§ **PROBLEM REQUIREMENTS**
From the entries below, count the lines holding the word "UpdateDoc" and give nothing but the number.

SUPPLIED RECORDS below:

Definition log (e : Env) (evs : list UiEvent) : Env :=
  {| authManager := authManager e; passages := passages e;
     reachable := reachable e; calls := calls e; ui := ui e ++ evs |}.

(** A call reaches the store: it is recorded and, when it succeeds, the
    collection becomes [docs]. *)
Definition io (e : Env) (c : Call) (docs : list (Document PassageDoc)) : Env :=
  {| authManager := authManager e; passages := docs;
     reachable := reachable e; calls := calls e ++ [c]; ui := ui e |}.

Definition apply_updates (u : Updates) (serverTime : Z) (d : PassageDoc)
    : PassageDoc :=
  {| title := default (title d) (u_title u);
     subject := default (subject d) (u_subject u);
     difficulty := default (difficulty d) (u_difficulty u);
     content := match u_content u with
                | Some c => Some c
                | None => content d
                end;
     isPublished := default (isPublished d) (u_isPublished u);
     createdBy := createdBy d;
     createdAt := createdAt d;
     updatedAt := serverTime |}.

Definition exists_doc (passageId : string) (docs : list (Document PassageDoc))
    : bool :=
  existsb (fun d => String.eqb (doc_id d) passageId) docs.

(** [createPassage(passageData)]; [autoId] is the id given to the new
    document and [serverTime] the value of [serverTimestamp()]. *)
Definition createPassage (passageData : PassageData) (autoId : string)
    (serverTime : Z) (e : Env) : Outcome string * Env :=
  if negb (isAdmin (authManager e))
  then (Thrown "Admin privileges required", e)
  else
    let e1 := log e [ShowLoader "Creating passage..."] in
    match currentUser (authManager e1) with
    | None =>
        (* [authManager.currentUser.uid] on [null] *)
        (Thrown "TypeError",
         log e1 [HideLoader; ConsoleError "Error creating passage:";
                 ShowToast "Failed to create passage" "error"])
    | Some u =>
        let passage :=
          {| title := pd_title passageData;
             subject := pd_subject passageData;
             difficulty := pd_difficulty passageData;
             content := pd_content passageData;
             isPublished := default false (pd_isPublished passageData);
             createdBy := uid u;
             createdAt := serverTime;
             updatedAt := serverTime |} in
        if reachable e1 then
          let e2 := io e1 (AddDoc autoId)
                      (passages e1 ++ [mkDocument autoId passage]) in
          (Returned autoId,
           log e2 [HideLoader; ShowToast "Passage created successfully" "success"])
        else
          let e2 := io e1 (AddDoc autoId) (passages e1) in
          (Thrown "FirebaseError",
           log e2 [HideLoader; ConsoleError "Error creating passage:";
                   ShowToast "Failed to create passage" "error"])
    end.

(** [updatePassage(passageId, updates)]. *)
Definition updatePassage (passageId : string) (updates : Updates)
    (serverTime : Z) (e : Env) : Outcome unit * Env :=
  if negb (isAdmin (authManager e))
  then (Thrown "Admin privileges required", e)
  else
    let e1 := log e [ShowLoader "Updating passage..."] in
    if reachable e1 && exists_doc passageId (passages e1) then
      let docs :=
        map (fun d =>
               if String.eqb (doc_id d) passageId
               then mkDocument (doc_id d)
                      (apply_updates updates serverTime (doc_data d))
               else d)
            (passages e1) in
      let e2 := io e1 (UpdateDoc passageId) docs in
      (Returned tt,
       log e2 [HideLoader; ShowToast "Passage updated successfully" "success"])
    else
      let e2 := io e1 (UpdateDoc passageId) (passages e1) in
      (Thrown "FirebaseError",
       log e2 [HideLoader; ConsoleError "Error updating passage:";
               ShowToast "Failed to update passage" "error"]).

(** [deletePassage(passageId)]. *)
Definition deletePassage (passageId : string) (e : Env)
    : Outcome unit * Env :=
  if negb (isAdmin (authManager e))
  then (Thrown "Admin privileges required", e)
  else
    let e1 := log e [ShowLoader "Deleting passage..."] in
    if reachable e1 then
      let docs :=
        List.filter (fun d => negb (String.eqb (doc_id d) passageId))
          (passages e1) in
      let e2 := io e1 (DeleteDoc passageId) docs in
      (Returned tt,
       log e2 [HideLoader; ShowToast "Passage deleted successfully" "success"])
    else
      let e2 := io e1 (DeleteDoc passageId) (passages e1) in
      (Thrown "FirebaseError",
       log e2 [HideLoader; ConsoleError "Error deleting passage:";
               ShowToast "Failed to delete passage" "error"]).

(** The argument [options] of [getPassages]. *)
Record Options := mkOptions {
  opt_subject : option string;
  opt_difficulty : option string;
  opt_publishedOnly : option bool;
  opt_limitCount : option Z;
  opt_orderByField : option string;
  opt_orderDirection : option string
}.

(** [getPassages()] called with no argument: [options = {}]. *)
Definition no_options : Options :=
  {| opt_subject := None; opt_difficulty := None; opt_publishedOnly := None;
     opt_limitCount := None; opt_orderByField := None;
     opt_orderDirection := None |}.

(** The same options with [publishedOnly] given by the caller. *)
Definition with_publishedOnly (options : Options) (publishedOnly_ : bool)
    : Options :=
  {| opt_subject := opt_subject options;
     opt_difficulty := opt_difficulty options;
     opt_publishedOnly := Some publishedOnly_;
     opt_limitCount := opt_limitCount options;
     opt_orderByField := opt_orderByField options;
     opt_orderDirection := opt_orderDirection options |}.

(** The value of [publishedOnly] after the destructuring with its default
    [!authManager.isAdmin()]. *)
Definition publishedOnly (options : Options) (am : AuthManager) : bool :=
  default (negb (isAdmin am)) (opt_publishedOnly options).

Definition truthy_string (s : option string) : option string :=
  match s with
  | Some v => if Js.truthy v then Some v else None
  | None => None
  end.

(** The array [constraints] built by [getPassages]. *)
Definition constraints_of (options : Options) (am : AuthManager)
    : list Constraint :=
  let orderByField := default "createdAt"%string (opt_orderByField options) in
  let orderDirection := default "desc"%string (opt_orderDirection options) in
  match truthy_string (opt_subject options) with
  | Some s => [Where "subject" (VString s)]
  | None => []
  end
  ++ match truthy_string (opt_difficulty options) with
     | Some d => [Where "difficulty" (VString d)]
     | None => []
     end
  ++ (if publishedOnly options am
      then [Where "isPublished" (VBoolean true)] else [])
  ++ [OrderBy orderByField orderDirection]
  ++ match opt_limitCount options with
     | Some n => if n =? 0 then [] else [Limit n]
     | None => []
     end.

End of SUPPLIED RECORDS.

§ **RESPONSE TO THE EXERCISE**
2